排卵時期が近づいてきたら来院していただき、経腟超音波検査で卵胞の大きさを測定し成長をチェックします。
卵胞径が12mm程度になってからは1日あたり約2mmのペースで成長し、卵胞径が18~22mm程度になると排卵されるので、あと何日で排卵するかを予測しながらフォローします。
月経の出血が止まってから10日目以内に子宮卵管造影検査や通水検査を行うこともあります。
当院の医師より性交渉のタイミング指導があります。
またタイミング後にフーナーテストを行います。
フーナーテストは精子頚管粘液の適合性を調べる検査です。
排卵の時期、頚管粘液が充分に分泌されている時に性交渉を行い、当日もしくは翌日に来院していただき、頚管粘液中の精子を調べます。
また排卵前に大量に分泌されるホルモンであるLH(黄体形成ホルモン)の検査を行うこともあります。
アドバイスを受けたタイミングで夫婦生活を持つ
具体的にタイミング(夫婦生活)を取る指導をします。
必要があれば、排卵のタイミングがあっていたかどうかを後日超音波検査にて確認します。
基礎体温の上昇も排卵があったかどうかの重要な手がかりです。
黄体機能の評価である黄体ホルモン検査(E2,P)は、排卵確認後の指定した日に検査します。
排卵があり、タイミングがあっていれば、あとは妊娠を待つばかりです。
超音波検査による排卵の確認を行います。
高温期のホルモン検査(P4)を採血で確認します。
黄体補充薬(ルトラールやディファストン)の処方があります。
ご自身で市販の妊娠判定薬を使用して妊娠判定を行ってください。
妊娠5週に子宮内に胎嚢が確認されれば臨床妊娠といわれます。
妊娠6~7週に心拍が確認されれば、妊娠成立となります。
妊娠判定が陽性の場合:月経予定日から1週間以降に当院の受診をお願いします。
妊娠判定が陰性の場合:タイミング法を再度希望される方は、月経開始から5日目以内に当院へ受診してください。

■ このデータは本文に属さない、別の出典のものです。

(** ** Deletion
    [p] is the hole and [x] the last slot looked at: an entry behind [x] may
    still depend on the hole, and [q] is a free slot further on. *)
Record hole_wf (c : slots) (p x q : Z) : Prop := {
  hw_key : ∀ i e, 0 ≤ i < n → c i = Some e → key_ok (key e) ∧ scrambled e = f (key e) ∧ ptr_to_obj e ≠ 0;
  hw_path : ∀ i e j, 0 ≤ i < n → c i = Some e → 0 ≤ j < n → dist n (home e) j < dist n (home e) i →
    c j ≠ None ∨ (j = p ∧ dist n p x < dist n p i);
  hw_uniq : ∀ i j e e', 0 ≤ i < n → 0 ≤ j < n → c i = Some e → c j = Some e' → key e = key e' → i = j;
  hw_hole : c p = None;
  hw_ranges : 0 ≤ p < n ∧ 0 ≤ x < n ∧ 0 ≤ q < n;
  hw_free : c q = None;
  hw_order : dist n p x < dist n p q
}.

Arguments hw_key {_ _ _ _} _. Arguments hw_path {_ _ _ _} _. Arguments hw_uniq {_ _ _ _} _. Arguments hw_hole {_ _ _ _} _. Arguments hw_ranges {_ _ _ _} _. Arguments hw_free {_ _ _ _} _. Arguments hw_order {_ _ _ _} _.

Lemma hole_start c p q e : wf c → 0 ≤ p < n → 0 ≤ q < n → c p = Some e → c q = None → hole_wf (set_slot c p None) p p q.
Proof.
  intros Hwf Hp Hq He Hcq. assert (p ≠ q) as Hpq by congruence. split.
  - intros i e' Hi [[_ [=]]|[_ He']]%set_slot_some. by apply (wf_key Hwf i).
  - intros i e' j Hi [[_ [=]]|[Hip He']]%set_slot_some Hj Hd. destruct (decide (j = p)) as [->|Hne].
    + right. split; [done|]. dist_solve.
    + left. rewrite set_slot_ne by done. by apply (wf_path Hwf i e').
  - intros i j e1 e2 Hi Hj [[_ [=]]|[_ H1]]%set_slot_some [[_ [=]]|[_ H2]]%set_slot_some. by apply (wf_uniq Hwf).
  - apply set_slot_eq.
  - lia.
  - by rewrite set_slot_ne by done.
  - dist_solve.
Qed.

排卵が近づくと子宮内膜は厚くなり、卵子を包む卵胞は直径約2センチにまで発育します。
これらの変化を超音波で確認します。
子宮卵管造影とは、子宮入り口よりチューブを入れ、チューブから液体(造影剤)を注入し、その広がる様子をレントゲン写真と同時にモニターで見る検査で、「卵管が通っているかどうか」「子宮の中(内腔)の形が正常であるかどうか」「卵管の周囲に癒着があるかどうか」を調べる目的があります。
卵巣および脳で作られるホルモンとして、採血して測定します。
これらのホルモンを調べることで、排卵障害の原因がわかったり、卵巣機能についてのデータが得られたりします。
月経20-22日目くらいい行います。
排卵後に黄体ホルモンが分泌され、子宮内膜を厚くして受精卵を育てる環境が作られます。
この時期には黄体ホルモン値を測定するとともに超音波検査により子宮内膜が正しく厚くなっているかを調べます。
また、不妊症の原因となる異常のひとつに黄体化未破裂卵胞症候群(lutenized Unruptured Follicle Syndrome;LUF)があります。
この異常があると卵子が卵巣内にとどまり、外に飛び出す事が出来ません。
この時期に超音波をすることによりLUFの有無についても調べます。
精子頚管粘液の適合性を調べる検査です。
排卵の時期、頚管粘液が充分に分泌されている時に性交渉を行い、当日もしくは翌日に来院していただき、頚管粘液中の精子を調べます。
抗精子抗体(anti-sperm antibody :ASA)とは、頸管粘液、子宮膣、卵管内に出現する抗体で、精子の表面に結合して精子の動きを止めてしまったり、卵に受精する過程を妨げる働きがある抗体です。
陽性の場合、タイミング法、人工授精での妊娠率が下がります。
また、精子の運動が阻害されてしまう場合はフーナーテストの結果が不良になることがあります。
これから妊活を始めるご夫婦や、タイミング受精や人工授精でなかなかうまく行かないご夫婦は、抗精子抗体検査で調べることをおすすめします。
IVFや顕微授精へのステップアップを早期に判断でき、結果的に妊娠に早く到達できる可能性があります。
タイミング法にかかる費用は、個人個人で通院や検査の回数、薬処方の有無などが異なるため一概にはいえません。
保険適用の範囲内であれば、1回2,000~3,000円程度です。
ただし、排卵日を予測するための超音波検査を月に複数回受けたり、排卵を促すための排卵誘発剤を処方すると保険適用外となる場合もあり、1~2万円程度かかる場合もあります。
受精能力の高い成熟卵子を育て、その排卵日を予測または設定して、性交渉を持っていただくタイミングを指導するのがタイミング法です。
しかし、どんなに良好な卵巣刺激法を行ったとしても、一般的に排卵は1ヶ月に1回程度です。
よって多忙な場合、性交自体を行うことが難しいと考えられ、タイミング法で妊娠を目指すことはあまり得策ではありません。
そのような場合には、あらかじめ御主人の精子を凍結保存しておき、排卵の時期に人工授精を行うことで、妊娠を目指す方が良いと考えられます。
当クリニックでは精子の凍結保存も可能ですので、上記のような状態であればいつでもご相談ください。
なお、不妊症ではないカップルのタイミングによる妊娠率は1回あたり約20%であり、不妊症のカップルでは約5~8%とされています。